== ASSIGNMENT ==
Output, without alteration, the first line of the entries and each line after it, stopping with the line that contains "Definition NFILE : nat := 100.".

== GIVEN INFORMATION ==
(* ===== verification/State.v ===== *)
(** * The machine state of the kernel

    The C structures and global variables of the kernel, as records, with the
    constants of [param.h], [memlayout.h], [riscv.h], [proc.h].  One record [kst]
    holds the globals of the modelled kernel files and the part of the hardware
    they touch, as seen from the hart that executes the routine. *)

From S2P Require Import Prelude.

(** ** Constants *)

Definition NPROC : nat := 64.
Definition NCPU : nat := 8.
Definition NOFILE : nat := 16.
Definition NFILE : nat := 100.
Definition NINODE : nat := 50.
Definition NDEV : nat := 10.
Definition NBUF : nat := 30.
Definition LOGSIZE : nat := 30.
Definition MAXOPBLOCKS : Z := 10.
Definition ROOTDEV : Z := 1.
Definition ROOTINO : Z := 1.
Definition MAXARG : nat := 32.
Definition MAXPATH : nat := 128.
Definition BSIZE : nat := 1024.

Definition PGSIZE : Z := 4096.
Definition PGSHIFT : Z := 12.
Definition UART0 : Z := 268435456.
Definition VIRTIO0 : Z := 268439552.
Definition PLIC : Z := 201326592.
Definition KERNBASE : Z := 2147483648.
Definition PHYSTOP : Z := KERNBASE + 128 * 1024 * 1024.
Definition MAXVA : Z := Z.shiftl 1 (9 + 9 + 9 + 12 - 1).
Definition TRAMPOLINE : Z := MAXVA - PGSIZE.
Definition TRAPFRAME : Z := TRAMPOLINE - PGSIZE.
Definition KSTACK (p : Z) : Z := TRAMPOLINE - (p + 1) * 2 * PGSIZE.

Definition PGROUNDUP (sz : Z) : Z := andnot64 (u64 (sz + PGSIZE - 1)) (PGSIZE - 1).
Definition PGROUNDDOWN (a : Z) : Z := andnot64 a (PGSIZE - 1).

Definition PTE_V : Z := 1.
Definition PTE_R : Z := 2.
Definition PTE_W : Z := 4.
Definition PTE_X : Z := 8.
Definition PTE_U : Z := 16.

Definition PA2PTE (pa : Z) : Z := u64 (Z.shiftl (Z.shiftr pa 12) 10).
Definition PTE2PA (pte : Z) : Z := u64 (Z.shiftl (Z.shiftr pte 10) 12).
Definition PTE_FLAGS (pte : Z) : Z := Z.land pte 1023.
Definition PXMASK : Z := 511.
Definition PXSHIFT (level : Z) : Z := PGSHIFT + 9 * level.
Definition PX (level va : Z) : Z := Z.land (Z.shiftr va (PXSHIFT level)) PXMASK.

Definition SATP_SV39 : Z := Z.shiftl 8 60.
Definition MAKE_SATP (pagetable : Z) : Z := Z.lor SATP_SV39 (Z.shiftr pagetable 12).

(** ** Identities of kernel objects

    A kernel object that is only ever compared by address (a lock, a sleep
    channel) is named by a constructor: distinct objects have distinct
    addresses. *)

Inductive sleepid : Set :=
| SL_buf (i : nat)
| SL_inode (i : nat).

Inductive lockid : Set :=
| L_kmem | L_pid | L_wait | L_ticks | L_cons | L_pr | L_uart_tx
| L_bcache | L_itable | L_ftable | L_log | L_vdisk
| L_proc (i : nat)
| L_pipe (pa : Z)
| L_sleep (l : sleepid).

Inductive chan : Set :=
| Ch_null
| Ch_proc (i : nat)
| Ch_ticks | Ch_log | Ch_cons | Ch_uart_tx | Ch_vdisk
| Ch_sleeplock (l : sleepid)
| Ch_buf (i : nat)
| Ch_pipe_nread (pa : Z)
| Ch_pipe_nwrite (pa : Z).

#[export] Instance sleepid_eq_dec : EqDecision sleepid.
Proof. solve_decision. Defined.
#[export] Instance lockid_eq_dec : EqDecision lockid.
Proof. solve_decision. Defined.
#[export] Instance chan_eq_dec : EqDecision chan.
Proof. solve_decision. Defined.

Definition sleepid_code (l : sleepid) : nat + nat :=
  match l with SL_buf i => inl i | SL_inode i => inr i end.
Definition sleepid_decode (c : nat + nat) : sleepid :=
  match c with inl i => SL_buf i | inr i => SL_inode i end.

#[export] Program Instance sleepid_countable : Countable sleepid :=
  inj_countable' sleepid_code sleepid_decode _.
Next Obligation. by intros []. Qed.

Definition lockid_code (l : lockid) : nat + nat + Z + sleepid :=
  match l with
  | L_kmem => inl (inl (inl 0%nat)) | L_pid => inl (inl (inl 1%nat))
  | L_wait => inl (inl (inl 2%nat)) | L_ticks => inl (inl (inl 3%nat))
  | L_cons => inl (inl (inl 4%nat)) | L_pr => inl (inl (inl 5%nat))
  | L_uart_tx => inl (inl (inl 6%nat)) | L_bcache => inl (inl (inl 7%nat))
  | L_itable => inl (inl (inl 8%nat)) | L_ftable => inl (inl (inl 9%nat))
  | L_log => inl (inl (inl 10%nat)) | L_vdisk => inl (inl (inl 11%nat))
  | L_proc i => inl (inl (inr i))
  | L_pipe pa => inl (inr pa)
  | L_sleep l => inr l
  end.
Definition lockid_decode (c : nat + nat + Z + sleepid) : lockid :=
  match c with
  | inl (inl (inl n)) =>
      nth n [L_kmem; L_pid; L_wait; L_ticks; L_cons; L_pr; L_uart_tx; L_bcache;
             L_itable; L_ftable; L_log; L_vdisk] L_kmem
  | inl (inl (inr i)) => L_proc i
  | inl (inr pa) => L_pipe pa
  | inr l => L_sleep l
  end.

#[export] Program Instance lockid_countable : Countable lockid :=
  inj_countable' lockid_code lockid_decode _.
Next Obligation. by intros []. Qed.

#[global] Arguments sleepid_countable : simpl never.
#[global] Arguments lockid_countable : simpl never.
#[global] Arguments sleepid_eq_dec : simpl never.
#[global] Arguments lockid_eq_dec : simpl never.

(** ** Structures *)

(** [struct spinlock] (the [name] is for debugging only). *)
Record spinlock := mkspin { locked : Z; lk_cpu : option nat }.

(** [struct sleeplock], without the spinlock that protects it, which is
    [L_sleep] of the lock map. *)
Record sleeplock := mksleep { sl_locked : Z; sl_pid : Z }.

Inductive procstate : Set := UNUSED | USED | SLEEPING | RUNNABLE | RUNNING | ZOMBIE.

#[export] Instance procstate_eq_dec : EqDecision procstate.
Proof. solve_decision. Defined.

Record context := mkctx { ctx_ra : Z; ctx_sp : Z; ctx_s : list Z (* s0 .. s11 *) }.

Record proc := mkproc {
  p_state : procstate;
  p_chan : chan;
  p_killed : Z;
  p_xstate : Z;
  p_pid : Z;
  p_priority : Z;         (* uint *)
  p_promotion_timer : Z;  (* int *)
  p_parent : option nat;  (* index in proc[] *)
  p_kstack : Z;
  p_sz : Z;
  p_pagetable : Z;        (* physical address of the root page, 0 if none *)
  p_trapframe : Z;        (* physical address of the trapframe page, 0 if none *)
  p_context : context;
  p_ofile : list (option nat);  (* indices in ftable.file[] *)
  p_cwd : option nat;           (* index in itable.inode[] *)
  p_name : list Z               (* 16 bytes *)
}.

(** [struct cpu], of the executing hart; its saved scheduler context is
    represented by the environment of the monad. *)
Record cpu := mkcpu { c_proc : option nat; c_noff : Z; c_intena : bool }.

Inductive schedimpl : Set := rr_scheduler_ptr | mlfq_scheduler_ptr.

#[export] Instance schedimpl_eq_dec : EqDecision schedimpl.
Proof. solve_decision. Defined.

(** [struct pipe]; [data] is the [PIPESIZE]-byte buffer. *)
Record pipe := mkpipe {
  pi_data : list Z;
  pi_nread : Z;      (* uint *)
  pi_nwrite : Z;     (* uint *)
  pi_readopen : Z;
  pi_writeopen : Z
}.

(** [struct buf]; the sleep lock is [SL_buf i] of the sleep-lock map.  The list
    pointers [prev] and [next] are indices in [bcache]. *)
Record buf := mkbuf {
  b_valid : Z;
  b_disk : Z;
  b_dev : Z;         (* uint *)
  b_blockno : Z;     (* uint *)
  b_refcnt : Z;      (* uint *)
  b_prev : nat;
  b_next : nat;
  b_data : list Z    (* BSIZE bytes *)
}.

(** [struct log], without its spinlock. *)
Record logst := mklog {
  lg_start : Z;
  lg_size : Z;
  lg_outstanding : Z;
  lg_committing : Z;
  lg_dev : Z;
  lg_n : Z;            (* lh.n *)
  lg_block : list Z    (* lh.block[LOGSIZE] *)
}.

Record superblock := mksb {
  sb_magic : Z;
  sb_size : Z;
  sb_nblocks : Z;
  sb_ninodes : Z;
  sb_nlog : Z;
  sb_logstart : Z;
  sb_inodestart : Z;
  sb_bmapstart : Z
}.

(** [struct inode]; the sleep lock is [SL_inode i]. *)
Record inode := mkinode {
  i_dev : Z;           (* uint *)
  i_inum : Z;          (* uint *)
  i_ref : Z;
  i_valid : Z;
  i_type : Z;          (* short *)
  i_major : Z;         (* short *)
  i_minor : Z;         (* short *)
  i_nlink : Z;         (* short *)
  i_size : Z;          (* uint *)
  i_addrs : list Z     (* uint[NDIRECT + 1] *)
}.

Inductive filetype : Set := FD_NONE | FD_PIPE | FD_INODE | FD_DEVICE.

#[export] Instance filetype_eq_dec : EqDecision filetype.
Proof. solve_decision. Defined.

Record file := mkfile {
  f_type : filetype;
  f_ref : Z;
  f_readable : Z;
  f_writable : Z;
  f_pipe : Z;              (* address of the pipe's page *)
  f_ip : option nat;       (* index in itable.inode[] *)
  f_off : Z;               (* uint *)
  f_major : Z              (* short *)
}.

(** The functions a [devsw] entry can point to. *)
Inductive devread : Set := consoleread_ptr.
Inductive devwrite : Set := consolewrite_ptr.
Record devsw := mkdevsw { dev_read : option devread; dev_write : option devwrite }.

(** The console input buffer. *)
Record consst := mkcons {
  cons_buf : list Z;   (* INPUT_BUF_SIZE bytes *)
  cons_r : Z;          (* uint *)
  cons_w : Z;          (* uint *)
  cons_e : Z           (* uint *)
}.

(** The UART: the transmit buffer of uart.c, and the hardware.  [ut_lsr] are the
    answers the line status register will give to the question whether the
    transmitter is idle; when they are used up it is idle.  [ut_rx] are the bytes
    waiting in the receiver, [ut_out] those that were given to the transmitter,
    [ut_cfg] the other register writes. *)
Record uartst := mkuart {
  ut_buf : list Z;     (* UART_TX_BUF_SIZE bytes *)
  ut_w : Z;            (* uint64 *)
  ut_r : Z;            (* uint64 *)
  ut_lsr : list bool;
  ut_rx : list Z;
  ut_out : list Z;
  ut_cfg : list (Z * Z)
}.

(** The supervisor trap registers of the hart: of [sstatus] the previous
    privilege and previous interrupt-enable bits ([SIE] is [k_sie]). *)
Record csrs := mkcsrs {
  r_scause : Z;
  r_sepc : Z;
  r_stval : Z;
  r_stvec : Z;
  r_spp : bool;
  r_spie : bool;
  r_sip : Z
}.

== OUTPUT OF THE EXERCISE ==
(* ===== verification/State.v ===== *)
(** * The machine state of the kernel

    The C structures and global variables of the kernel, as records, with the
    constants of [param.h], [memlayout.h], [riscv.h], [proc.h].  One record [kst]
    holds the globals of the modelled kernel files and the part of the hardware
    they touch, as seen from the hart that executes the routine. *)

From S2P Require Import Prelude.

(** ** Constants *)

Definition NPROC : nat := 64.
Definition NCPU : nat := 8.
Definition NOFILE : nat := 16.
Definition NFILE : nat := 100.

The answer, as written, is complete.